*** Material shown Section Begins ***
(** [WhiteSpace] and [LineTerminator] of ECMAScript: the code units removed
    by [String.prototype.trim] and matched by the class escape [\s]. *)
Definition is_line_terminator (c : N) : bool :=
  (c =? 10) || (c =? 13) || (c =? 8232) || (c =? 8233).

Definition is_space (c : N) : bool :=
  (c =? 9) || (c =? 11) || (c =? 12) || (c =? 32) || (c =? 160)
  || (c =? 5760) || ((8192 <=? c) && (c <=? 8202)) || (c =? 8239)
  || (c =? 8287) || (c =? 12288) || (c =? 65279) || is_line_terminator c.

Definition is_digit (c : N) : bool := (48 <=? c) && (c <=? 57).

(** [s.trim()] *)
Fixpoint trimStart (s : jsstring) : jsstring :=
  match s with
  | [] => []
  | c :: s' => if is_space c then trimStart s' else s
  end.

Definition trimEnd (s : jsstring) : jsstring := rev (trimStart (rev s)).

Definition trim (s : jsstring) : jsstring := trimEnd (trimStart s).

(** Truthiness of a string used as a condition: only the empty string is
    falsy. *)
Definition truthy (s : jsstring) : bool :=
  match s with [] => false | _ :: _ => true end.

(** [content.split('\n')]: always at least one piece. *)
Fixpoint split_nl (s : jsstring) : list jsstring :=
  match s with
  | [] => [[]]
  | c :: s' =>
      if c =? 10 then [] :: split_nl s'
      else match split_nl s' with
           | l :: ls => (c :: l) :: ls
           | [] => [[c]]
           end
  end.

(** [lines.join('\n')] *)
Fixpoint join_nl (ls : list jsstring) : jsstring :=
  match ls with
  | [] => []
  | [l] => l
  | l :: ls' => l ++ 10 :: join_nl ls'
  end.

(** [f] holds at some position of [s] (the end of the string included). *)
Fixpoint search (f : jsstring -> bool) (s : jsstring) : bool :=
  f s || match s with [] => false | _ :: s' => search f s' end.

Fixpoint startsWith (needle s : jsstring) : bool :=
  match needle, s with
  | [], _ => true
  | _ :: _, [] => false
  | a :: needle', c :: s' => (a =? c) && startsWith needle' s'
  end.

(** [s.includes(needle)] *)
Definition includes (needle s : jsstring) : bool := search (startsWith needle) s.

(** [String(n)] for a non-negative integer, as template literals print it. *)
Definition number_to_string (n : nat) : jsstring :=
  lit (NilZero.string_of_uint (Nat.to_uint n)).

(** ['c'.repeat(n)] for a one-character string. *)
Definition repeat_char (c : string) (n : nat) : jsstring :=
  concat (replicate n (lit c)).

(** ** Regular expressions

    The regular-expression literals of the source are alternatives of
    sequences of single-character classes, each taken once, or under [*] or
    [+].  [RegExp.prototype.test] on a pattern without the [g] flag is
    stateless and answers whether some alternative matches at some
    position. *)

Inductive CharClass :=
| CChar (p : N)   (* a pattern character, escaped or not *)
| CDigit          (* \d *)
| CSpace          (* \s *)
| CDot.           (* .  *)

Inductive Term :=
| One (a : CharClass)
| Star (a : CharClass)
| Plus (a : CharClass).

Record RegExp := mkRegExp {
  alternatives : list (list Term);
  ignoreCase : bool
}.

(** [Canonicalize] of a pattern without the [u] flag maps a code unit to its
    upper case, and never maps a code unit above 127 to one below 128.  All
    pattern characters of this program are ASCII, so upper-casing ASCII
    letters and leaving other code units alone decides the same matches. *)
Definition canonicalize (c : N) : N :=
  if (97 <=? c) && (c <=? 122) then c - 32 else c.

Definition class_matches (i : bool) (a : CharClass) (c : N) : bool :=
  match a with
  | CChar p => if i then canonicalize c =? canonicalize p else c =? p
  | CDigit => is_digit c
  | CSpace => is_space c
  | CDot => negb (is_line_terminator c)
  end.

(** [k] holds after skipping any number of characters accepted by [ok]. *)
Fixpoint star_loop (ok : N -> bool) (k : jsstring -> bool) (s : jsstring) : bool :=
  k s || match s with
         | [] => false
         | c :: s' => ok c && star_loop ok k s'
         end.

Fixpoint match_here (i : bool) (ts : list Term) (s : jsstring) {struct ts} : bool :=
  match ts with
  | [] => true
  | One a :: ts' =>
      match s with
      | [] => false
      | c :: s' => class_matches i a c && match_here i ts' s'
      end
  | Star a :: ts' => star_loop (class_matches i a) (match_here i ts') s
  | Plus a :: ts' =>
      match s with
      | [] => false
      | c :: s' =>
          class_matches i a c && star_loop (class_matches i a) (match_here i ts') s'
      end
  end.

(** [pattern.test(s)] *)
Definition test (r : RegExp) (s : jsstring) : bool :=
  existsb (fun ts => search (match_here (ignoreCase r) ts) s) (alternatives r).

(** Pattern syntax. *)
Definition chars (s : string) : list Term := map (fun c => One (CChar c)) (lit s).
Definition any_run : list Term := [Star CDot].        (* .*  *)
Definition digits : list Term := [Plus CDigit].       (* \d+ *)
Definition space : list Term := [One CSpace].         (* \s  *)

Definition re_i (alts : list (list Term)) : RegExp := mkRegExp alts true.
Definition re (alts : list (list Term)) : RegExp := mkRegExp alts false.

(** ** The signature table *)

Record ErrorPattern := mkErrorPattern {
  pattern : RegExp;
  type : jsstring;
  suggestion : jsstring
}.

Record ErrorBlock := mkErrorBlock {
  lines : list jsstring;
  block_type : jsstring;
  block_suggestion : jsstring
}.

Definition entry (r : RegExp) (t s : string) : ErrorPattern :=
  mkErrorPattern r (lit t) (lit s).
*** Material shown Section Ends ***
*** Material shown Section Begins ***
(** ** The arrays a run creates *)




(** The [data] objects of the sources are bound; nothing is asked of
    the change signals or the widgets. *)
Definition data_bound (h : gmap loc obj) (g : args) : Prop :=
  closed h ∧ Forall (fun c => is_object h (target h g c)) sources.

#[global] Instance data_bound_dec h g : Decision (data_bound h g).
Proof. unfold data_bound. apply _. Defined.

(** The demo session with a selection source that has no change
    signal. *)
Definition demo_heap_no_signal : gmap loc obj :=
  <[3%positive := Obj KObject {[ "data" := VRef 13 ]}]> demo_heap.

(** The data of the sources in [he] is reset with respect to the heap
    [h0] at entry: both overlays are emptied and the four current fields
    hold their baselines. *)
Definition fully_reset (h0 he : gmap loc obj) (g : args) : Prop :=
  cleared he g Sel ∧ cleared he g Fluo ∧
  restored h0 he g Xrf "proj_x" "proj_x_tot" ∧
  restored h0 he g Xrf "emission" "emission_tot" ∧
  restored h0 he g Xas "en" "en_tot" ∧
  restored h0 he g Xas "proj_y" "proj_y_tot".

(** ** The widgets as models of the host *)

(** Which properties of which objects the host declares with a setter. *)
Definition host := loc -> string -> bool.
*** Material shown Section Ends ***
*** Material shown Section Begins ***
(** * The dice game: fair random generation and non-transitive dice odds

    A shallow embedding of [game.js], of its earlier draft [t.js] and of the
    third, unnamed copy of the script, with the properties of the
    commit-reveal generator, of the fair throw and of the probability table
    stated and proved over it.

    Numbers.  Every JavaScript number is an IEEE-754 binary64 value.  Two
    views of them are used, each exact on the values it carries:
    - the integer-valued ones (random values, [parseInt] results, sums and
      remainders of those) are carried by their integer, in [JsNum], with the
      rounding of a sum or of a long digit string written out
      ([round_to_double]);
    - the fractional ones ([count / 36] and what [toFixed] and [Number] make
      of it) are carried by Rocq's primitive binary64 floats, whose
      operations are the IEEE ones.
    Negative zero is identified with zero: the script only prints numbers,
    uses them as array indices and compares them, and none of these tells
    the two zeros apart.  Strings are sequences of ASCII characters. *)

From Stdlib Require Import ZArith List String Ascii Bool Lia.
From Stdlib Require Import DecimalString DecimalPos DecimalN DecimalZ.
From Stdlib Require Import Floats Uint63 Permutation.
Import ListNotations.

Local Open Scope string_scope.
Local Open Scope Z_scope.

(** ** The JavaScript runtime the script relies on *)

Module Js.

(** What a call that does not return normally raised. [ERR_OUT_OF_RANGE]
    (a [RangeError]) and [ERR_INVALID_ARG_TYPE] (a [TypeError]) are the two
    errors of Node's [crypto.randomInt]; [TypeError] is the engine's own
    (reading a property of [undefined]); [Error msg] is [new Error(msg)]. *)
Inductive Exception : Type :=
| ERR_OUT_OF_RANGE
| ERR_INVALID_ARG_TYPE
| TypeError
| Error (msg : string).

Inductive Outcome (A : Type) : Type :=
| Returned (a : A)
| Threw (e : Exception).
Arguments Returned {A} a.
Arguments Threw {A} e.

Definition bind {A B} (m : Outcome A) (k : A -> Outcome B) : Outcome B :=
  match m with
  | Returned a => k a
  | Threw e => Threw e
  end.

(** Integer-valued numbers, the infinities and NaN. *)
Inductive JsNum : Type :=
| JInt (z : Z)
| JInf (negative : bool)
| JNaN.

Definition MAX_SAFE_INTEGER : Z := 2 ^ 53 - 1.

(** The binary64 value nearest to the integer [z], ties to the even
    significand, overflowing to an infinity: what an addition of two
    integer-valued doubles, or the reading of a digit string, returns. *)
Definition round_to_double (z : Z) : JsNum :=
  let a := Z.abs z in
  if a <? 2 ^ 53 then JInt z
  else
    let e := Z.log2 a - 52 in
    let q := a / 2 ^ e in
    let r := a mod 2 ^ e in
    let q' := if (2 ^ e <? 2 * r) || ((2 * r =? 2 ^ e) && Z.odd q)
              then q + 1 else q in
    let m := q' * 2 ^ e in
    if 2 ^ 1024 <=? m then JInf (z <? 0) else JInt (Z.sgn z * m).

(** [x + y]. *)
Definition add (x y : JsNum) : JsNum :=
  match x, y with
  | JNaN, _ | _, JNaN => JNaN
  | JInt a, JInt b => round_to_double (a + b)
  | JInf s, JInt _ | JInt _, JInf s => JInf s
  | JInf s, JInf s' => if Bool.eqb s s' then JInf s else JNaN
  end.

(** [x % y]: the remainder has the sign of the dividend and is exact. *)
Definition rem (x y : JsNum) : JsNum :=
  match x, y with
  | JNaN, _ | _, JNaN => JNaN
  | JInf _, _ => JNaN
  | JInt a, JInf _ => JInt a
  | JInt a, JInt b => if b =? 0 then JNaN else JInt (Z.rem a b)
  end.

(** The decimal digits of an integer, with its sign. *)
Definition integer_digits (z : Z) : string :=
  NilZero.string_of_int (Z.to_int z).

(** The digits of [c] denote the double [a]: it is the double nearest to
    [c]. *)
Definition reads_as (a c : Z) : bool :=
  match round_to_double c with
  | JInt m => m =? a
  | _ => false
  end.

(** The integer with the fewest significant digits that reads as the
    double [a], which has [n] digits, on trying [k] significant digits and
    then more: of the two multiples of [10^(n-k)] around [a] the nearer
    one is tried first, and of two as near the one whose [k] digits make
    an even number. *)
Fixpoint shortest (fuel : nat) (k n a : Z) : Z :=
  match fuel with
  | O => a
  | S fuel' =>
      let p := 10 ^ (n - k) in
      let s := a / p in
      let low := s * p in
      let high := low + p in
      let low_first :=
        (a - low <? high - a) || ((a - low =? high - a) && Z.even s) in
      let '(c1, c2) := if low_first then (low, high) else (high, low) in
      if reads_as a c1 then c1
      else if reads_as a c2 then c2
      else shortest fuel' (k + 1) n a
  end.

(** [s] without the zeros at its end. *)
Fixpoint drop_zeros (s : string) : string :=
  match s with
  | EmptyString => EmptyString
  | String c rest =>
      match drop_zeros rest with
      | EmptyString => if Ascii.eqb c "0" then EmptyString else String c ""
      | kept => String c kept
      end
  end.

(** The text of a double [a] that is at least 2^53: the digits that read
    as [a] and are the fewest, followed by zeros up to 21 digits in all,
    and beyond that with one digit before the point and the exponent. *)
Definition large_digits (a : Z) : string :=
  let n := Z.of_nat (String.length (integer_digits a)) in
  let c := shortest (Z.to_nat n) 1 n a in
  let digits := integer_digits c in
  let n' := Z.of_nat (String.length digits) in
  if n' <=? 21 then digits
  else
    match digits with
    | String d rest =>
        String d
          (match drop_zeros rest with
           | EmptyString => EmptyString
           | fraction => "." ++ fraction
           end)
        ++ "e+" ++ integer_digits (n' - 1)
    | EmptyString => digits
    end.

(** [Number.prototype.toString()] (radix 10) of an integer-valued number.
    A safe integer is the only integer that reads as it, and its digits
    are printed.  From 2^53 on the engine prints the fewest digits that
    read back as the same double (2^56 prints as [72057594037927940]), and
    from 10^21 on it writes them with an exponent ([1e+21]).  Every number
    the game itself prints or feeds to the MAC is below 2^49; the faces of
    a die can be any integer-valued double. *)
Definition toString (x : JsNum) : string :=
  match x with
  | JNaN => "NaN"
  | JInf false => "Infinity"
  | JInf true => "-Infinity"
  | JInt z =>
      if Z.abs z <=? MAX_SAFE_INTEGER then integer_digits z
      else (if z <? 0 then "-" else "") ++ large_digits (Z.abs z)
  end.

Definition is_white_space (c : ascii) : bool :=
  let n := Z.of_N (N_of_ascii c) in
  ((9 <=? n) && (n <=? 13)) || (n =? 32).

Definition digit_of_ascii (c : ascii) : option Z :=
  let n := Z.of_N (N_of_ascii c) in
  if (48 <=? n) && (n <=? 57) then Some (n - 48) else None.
*** Material shown Section Ends ***
▶ Problem details:
Read the material above and copy out each line holding "mkRegExp".

▶ Your response:
Record RegExp := mkRegExp {
Definition re_i (alts : list (list Term)) : RegExp := mkRegExp alts true.
Definition re (alts : list (list Term)) : RegExp := mkRegExp alts false.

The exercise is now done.